What a Kirkus review is and why it matters
Kirkus Reviews has been reviewing books since 1933. Their reviews appear in bookseller catalogs, on Amazon listings as editorial reviews, in library acquisition decision tools like Baker & Taylor, and in award submission materials. A Kirkus review is written by a professional critic, not a consumer, and is recognized as such by the bookselling and library trades. For indie authors competing for shelf space, library consideration, or award eligibility, a positive Kirkus review is one of the few pieces of third-party credibility that industry gatekeepers recognize by name.
The difference between a traditional Kirkus review and Kirkus Indie
Traditional Kirkus reviews are unsolicited: a publisher submits a book, Kirkus decides whether to review it, and if they do, they publish the review regardless of whether it is positive or negative. The author and publisher have no control over publication. Kirkus Indie is a paid service for self-published and small-press authors. You submit your book and pay for a review. The review is written by the same professional critics as traditional reviews, but you retain the option to suppress publication if the result is negative. This suppression option is the key structural difference between the two tracks.
How to submit your book for Kirkus Indie
Submissions are made through the Kirkus Indie portal at kirkusreviews.com. You upload a final PDF or ebook file, provide publication metadata (ISBN, category, publication date), and pay the submission fee. Standard turnaround is seven to nine weeks. Expedited turnaround is available for roughly double the standard fee. Your manuscript should be in final form before submission — Kirkus reviewers are reading and critiquing the book as a finished product, and submitting an unedited draft risks a negative review on avoidable grounds.

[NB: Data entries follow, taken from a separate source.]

(** C21: [Start] as one uninterrupted call - with any of its calls failing - is an
    execution of the step relation: its result is the phase the server reaches
    and the files are the ones the calls leave. *)
Theorem Start_refines careless env srv fs s i
    (Hsrv : s_options srv = o) (Hidle : phase_of s i = Idle) (Hfs : sy_fs s = fs) :
  let '(_, fs', err) := Start env srv fs in
  rtc (step careless) s (move s i (outcome err) fs').
Proof.
  unfold Start. rewrite Hsrv. subst fs.
  assert (forall p fs s', call careless Idle (sy_fs s) p fs -> rtc (step careless) (move s i p fs) s' ->
    rtc (step careless) s s') as Hfirst by (intros p fs s'; rewrite <- Hidle; apply first_step).
  destruct (SocketPath o =s "") eqn:E1; str_simpl.
  { eapply Hfirst; [by apply call_no_path; left|reflexivity]. }
  destruct (LockPath o =s "") eqn:E2; str_simpl.
  { eapply Hfirst; [by apply call_no_path; right|reflexivity]. }
  destruct (se_mkdir_socket env); [eapply Hfirst; [apply call_mkdir_fails|reflexivity]|].
  destruct (se_mkdir_lock env); [eapply Hfirst; [apply call_mkdir2_fails|reflexivity]|].
  destruct (fs_files _ !! LockPath o) as [l|] eqn:El.
  { eapply Hfirst; [by apply call_mkdirs|]. by apply steps_last, (call_already_running _ _ l). }
  destruct (se_open env).
  { eapply Hfirst; [by apply call_mkdirs|]. apply steps_last, call_open_fails. }
  assert (forall s', rtc (step careless) (move s i Locked (write (LockPath o) ""
      (mkdirs (LockPath o) (mkdirs (SocketPath o) (sy_fs s))))) s' -> rtc (step careless) s s') as Hlocked.
  { intros s' Hr. eapply Hfirst; [by apply call_mkdirs|]. eapply steps_next; [by apply call_open|exact Hr]. }
  destruct (se_write_pid env).
  { apply Hlocked. eapply steps_next; [apply call_write_fails|]. apply steps_last, call_undo. }
  destruct (se_remove_socket env).
  { apply Hlocked. eapply steps_next; [apply (call_write _ _ (se_pid env))|].
    eapply steps_next; [apply call_unlink_fails|]. apply steps_last, call_undo. }
  destruct (se_listen env); apply Hlocked; (eapply steps_next; [apply (call_write _ _ (se_pid env))|]);
    (eapply steps_next; [apply call_unlink|]).
  - eapply steps_next; [apply call_listen_fails|]. apply steps_last, call_undo.
  - apply steps_last, call_listen.
Qed.

(** [Close] of a server that is up is an execution as well. *)
Lemma Close_refines careless srv s i :
  s_options srv = o -> s_closed srv = false -> phase_of s i = Listening ->
  rtc (step careless) s (move s i Stopped (Close srv (sy_fs s)).2).
Proof.
  intros Ho Hc Hl. unfold Close. rewrite Hc, Ho. cbn [snd].
  eapply first_step; [rewrite Hl; apply call_close|].
  eapply steps_next; [apply call_close_socket|].
  assert (remove (SocketPath o) (remove (SocketPath o) (sy_fs s)) = remove (SocketPath o) (sy_fs s)) as ->.
  { unfold remove, apply_op. cbn. f_equal. by rewrite delete_delete_eq. }
  apply steps_last, call_close_lock.
Qed.
End server.

(** ** Two servers *)

Definition demo_system : system := mkSystem (mkFS ∅ ∅) ∅.
Definition demo_up : system :=
  move demo_system 0 Listening (Start demo_env demo_server (mkFS ∅ ∅)).1.2.

Lemma Start_refines_witness :
  rtc (step demo_options false) demo_system demo_up.
Proof.
  exact (Start_refines demo_options false demo_env demo_server (mkFS ∅ ∅) demo_system 0 eq_refl eq_refl eq_refl).
Defined.

Lemma demo_apart : apart_paths demo_options.
Proof. split_and!; discriminate. Qed.

Lemma demo_up_reachable : reachable demo_options false demo_up.
Proof.
  exists demo_system. split; [split; reflexivity|].
  eapply first_step; [by apply call_mkdirs|]. eapply steps_next; [by apply call_open|].
  eapply steps_next; [apply (call_write _ _ _ "42")|]. eapply steps_next; [apply call_unlink|].
  apply steps_last, call_listen.
Qed.

Lemma at_most_one_server_witness :
  fs_files (sy_fs demo_up) !! "/tmp/omg.sock" = Some "socket" /\
  forall j, holds (phase_of demo_up j) = true -> 0 = j.
Proof.
  destruct (at_most_one_server demo_options demo_up demo_apart demo_up_reachable) as [H1 H2].
  split; [exact (proj2 (H2 0 eq_refl))|]. intros j. exact (H1 0 j eq_refl).
Defined.

(** The same server, killed. *)
Definition demo_killed : system := move demo_up 0 (Crashed true) (sy_fs demo_up).

Lemma demo_killed_reachable : reachable demo_options false demo_killed.
Proof.
  destruct demo_up_reachable as (s0 & H0 & Hr). exists s0. split; [exact H0|]. etrans; [exact Hr|].
  apply rtc_once, step_move. by apply (call_kill _ _ Listening).
Qed.

Lemma killed_server_blocks_all_witness :
  is_Some (fs_files (sy_fs demo_killed) !! "/tmp/omg.lock") /\
  (holds (phase_of demo_killed 1) = true -> 1 = 0).
Proof.
  exact (killed_server_blocks_all demo_options demo_killed demo_killed 0 1 demo_apart
    demo_killed_reachable eq_refl (rtc_refl _ _)).
Defined.
(* ===== verification/Checks.v ===== *)
(** * internal/orchestrator: verification checks of a run

    [src/internal/orchestrator/verification.go]: the user's check specifications
    become verification checks. All untrusted text goes through here. *)

From S2P Require Import Prelude GoStrings GoValue GoTime Storage Verify.

Definition non_empty (s : string) : bool := s <>s "".

(** [payload["checks"]]: nil when the key is missing or holds another type. *)
Definition parseChecks (payload : object) : slice string :=
  match payload !! "checks" with
  | Some (VStrings v) => Some (List.filter non_empty v)
  | Some (VSlice v) => Some (List.filter non_empty (omap (fun item => as_string (Some item)) v))
  | _ => None
  end.

Definition colon : ascii := ":".

(** The shell script of a content check: the path and the expected text are its
    positional parameters. *)
Definition content_script : string :=
  "[ " +:+ String "034" "$(cat -- " +:+ String "034" "$1" +:+ String "034" ")"
  +:+ String "034" " = " +:+ String "034" "$2" +:+ String "034" " ]".

Section tables.
Context `{UnicodeTables}.

Definition check_of (cwd : string) (idx : Z) (name : string) (command : list string) (shell : bool)
    (script claim : string) : VerificationCheck :=
  mkCheck ("check_" +:+ Itoa idx) name command shell script cwd (10 * Second) claim true
    EvidenceCommand "" [].

Definition buildVerificationCheck (spec cwd : string) (idx : Z) : VerificationCheck :=
  let base := check_of cwd idx in
  match SplitN spec colon 3 with
  | kind :: path :: rest =>
      if kind =s "file_exists" then
        base ("file_exists:" +:+ path) ["test"; "-f"; path] false ""
          ("file " +:+ Quote path +:+ " exists")
      else if kind =s "file_content" then
        match rest with
        | [] => base "file_content:malformed" ["false"] false ""
                  ("file_content needs expected value (spec=" +:+ Quote spec +:+ ")")
        | expected :: _ =>
            base ("file_content:" +:+ path) [path; expected] true content_script
              ("file " +:+ Quote path +:+ " content == " +:+ Quote expected)
        end
      else if kind =s "bash" then
        let bashCmd := match rest with [] => path | more :: _ => path +:+ ":" +:+ more end in
        base ("bash:" +:+ bashCmd) [] true bashCmd ("shell " +:+ Quote bashCmd +:+ " exits 0")
      else
        base ("unknown:" +:+ kind) ["false"] false ""
          ("unknown check kind " +:+ Quote kind +:+ " in spec " +:+ Quote spec)
  | _ => base spec ["false"] false ""
           ("malformed check spec " +:+ Quote spec +:+ " (missing colon)")
  end.

Fixpoint build_checks (checks : list string) (cwd : string) (i : Z) : list VerificationCheck :=
  match checks with
  | [] => []
  | spec :: rest => buildVerificationCheck spec cwd i :: build_checks rest cwd (i + 1)
  end.

Definition buildVerificationPlan (checks : list string) (cwd : string) : VerificationPlan :=
  mkPlan (build_checks checks cwd 0).
End tables.

(** ** What a specification executes *)

Definition no_colon (s : string) : Prop := Contains s ":" = false.

Section tables'.
Context `{UnicodeTables}.

Lemma SplitN_3 spec :
  match SplitN spec colon 3 with
  | [whole] => whole = spec /\ no_colon spec
  | [kind; rest] => no_colon kind /\ no_colon rest /\ spec = kind +:+ ":" +:+ rest
  | [kind; path; more] =>
      no_colon kind /\ no_colon path /\ spec = kind +:+ ":" +:+ path +:+ ":" +:+ more
  | _ => False
  end.
Proof.
  unfold SplitN, no_colon, colon. destruct (cut_byte _ spec) as [[kind rest]|] eqn:E1.
  - apply cut_byte_spec in E1 as [-> Hk].
    destruct (cut_byte _ rest) as [[path more]|] eqn:E2.
    + apply cut_byte_spec in E2 as [-> Hp]. done.
    + apply cut_byte_None in E2. done.
  - apply cut_byte_None in E1. done.
Qed.

(** The text of a check reaches a shell as a script only for the kind [bash]; a
    file check passes its path and expected text as arguments of a fixed command
    line, whatever characters they hold, and anything else runs [false]. Every
    check is required, well formed, and counts as command evidence. A colon in
    the path of a [file_exists] check ends the path: only the part before it is
    tested. *)
Theorem buildVerificationCheck_argv spec cwd idx :
  let c := buildVerificationCheck spec cwd idx in
  ck_Required c = true /\ well_formed_check c /\ check_kind c = EvidenceCommand /\ ck_CWD c = cwd /\
  (command_argv c = ["false"] \/
   (exists path rest, no_colon path /\ command_argv c = ["test"; "-f"; path] /\
      spec = "file_exists:" +:+ path +:+ rest /\ (rest = "" \/ HasPrefix rest ":" = true)) \/
   (exists path expected, no_colon path /\ spec = "file_content:" +:+ path +:+ ":" +:+ expected /\
      command_argv c = ["/bin/sh"; "-c"; content_script; "--"; path; expected]) \/
   (exists cmd, spec = "bash:" +:+ cmd /\ command_argv c = ["/bin/sh"; "-c"; cmd])).
Proof.
  cbv zeta. unfold buildVerificationCheck. pose proof (SplitN_3 spec) as Hs.
  assert (forall n cmd sh scr cl, cmd <> [] \/ sh = true ->
    well_formed_check (check_of cwd idx n cmd sh scr cl)) as Hwf by (intros; left; split; done).
  destruct (SplitN spec colon 3) as [|kind [|path rest]]; [done | |].
  { split_and!; try done; [apply Hwf; by left | by left]. }
  destruct (kind =s "file_exists") eqn:E1; str_simpl; subst.
  { split_and!; try done; [apply Hwf; by left|]. right. left. exists path.
    destruct rest as [|more [|]]; [| |done].
    - destruct Hs as (_ & Hp & ->). exists "". rewrite str_app_nil_r. repeat split; by try left.
    - destruct Hs as (_ & Hp & ->). exists (":" +:+ more). repeat split; [done|]. right.
      apply HasPrefix_spec. eauto. }
  destruct (kind =s "file_content") eqn:E2; str_simpl; subst.
  { destruct rest as [|more [|]]; [| |done].
    - split_and!; try done; [apply Hwf; by left | by left].
    - destruct Hs as (_ & Hp & ->). split_and!; try done; [apply Hwf; by left|].
      right. right. left. exists path, more. done. }
  destruct (kind =s "bash") eqn:E3; str_simpl; subst.
  { split_and!; try done; [apply Hwf; by right|]. right. right. right.
    destruct rest as [|more [|]]; [| |done].
    - destruct Hs as (_ & Hp & ->). exists path. split; [done|].
      unfold command_argv. cbn. by destruct (path =s "") eqn:Ep; str_simpl; subst.
    - destruct Hs as (_ & Hp & ->). exists (path +:+ ":" +:+ more). split; [done|].
      unfold command_argv. cbn [ck_Shell ck_ShellCommand ck_Command check_of].
      destruct (path +:+ ":" +:+ more =s "") eqn:Ep; [|done]. str_simpl.
      apply str_app_nil in Ep as [_ Ep]. done. }
  split_and!; try done; [apply Hwf; by left | by left].
Qed.

Lemma build_checks_well_formed checks cwd i :
  Forall (fun c => well_formed_check c /\ ck_Required c = true) (build_checks checks cwd i).
Proof.
  revert i. induction checks as [|spec rest IH]; intros i; cbn; constructor; [|apply IH].
  unfold buildVerificationCheck.
  repeat match goal with |- context [match ?x with _ => _ end] => destruct x end;
    (split; [left; split; [done | (by left) || (by right)] | done]).
Qed.

Lemma build_checks_length checks cwd i : length (build_checks checks cwd i) = length checks.
Proof. revert i. induction checks; intros i; cbn; congruence. Qed.
End tables'.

What Kirkus reviewers look for
Kirkus reviewers evaluate books as professional critics, not as marketers or readers. They assess prose quality, narrative structure, pacing, character development in fiction, and argument quality and sourcing in non-fiction. They do not give bonus points for self-published status or extra credit for ambition. A common pattern in negative Kirkus Indie reviews is inconsistent editing (typos, grammatical errors, inconsistent character names), structural problems in the middle of the book, and endings that do not pay off the book's setup. These are also the most preventable problems.
How to use a positive Kirkus review in your marketing
A positive Kirkus review is marketing material with shelf life. Add the most compelling quote to your Amazon editorial review section (which is different from the customer review section and more prominently placed). Put it in your media kit. Use it in pitches to independent bookstores and libraries. If you received a Kirkus Star, make that designation visible in every marketing context: on your book cover, in your Amazon description, in your social media bios. The star is a recognized trade signal — use it explicitly rather than burying it in the review text.
What to do with a negative Kirkus review
If you received a Kirkus Indie review and it is negative, you have the option to suppress it before publication. That is a legitimate choice and exactly what the Kirkus Indie suppression option exists for. If you choose not to suppress, treat the review as editorial feedback: identify the specific criticisms, assess honestly whether they reflect real problems, and decide whether the book needs revision before launch. If the criticisms are substantive and accurate, a revision before wide release is worth considering. If the criticisms are matters of taste rather than quality, suppress and move on.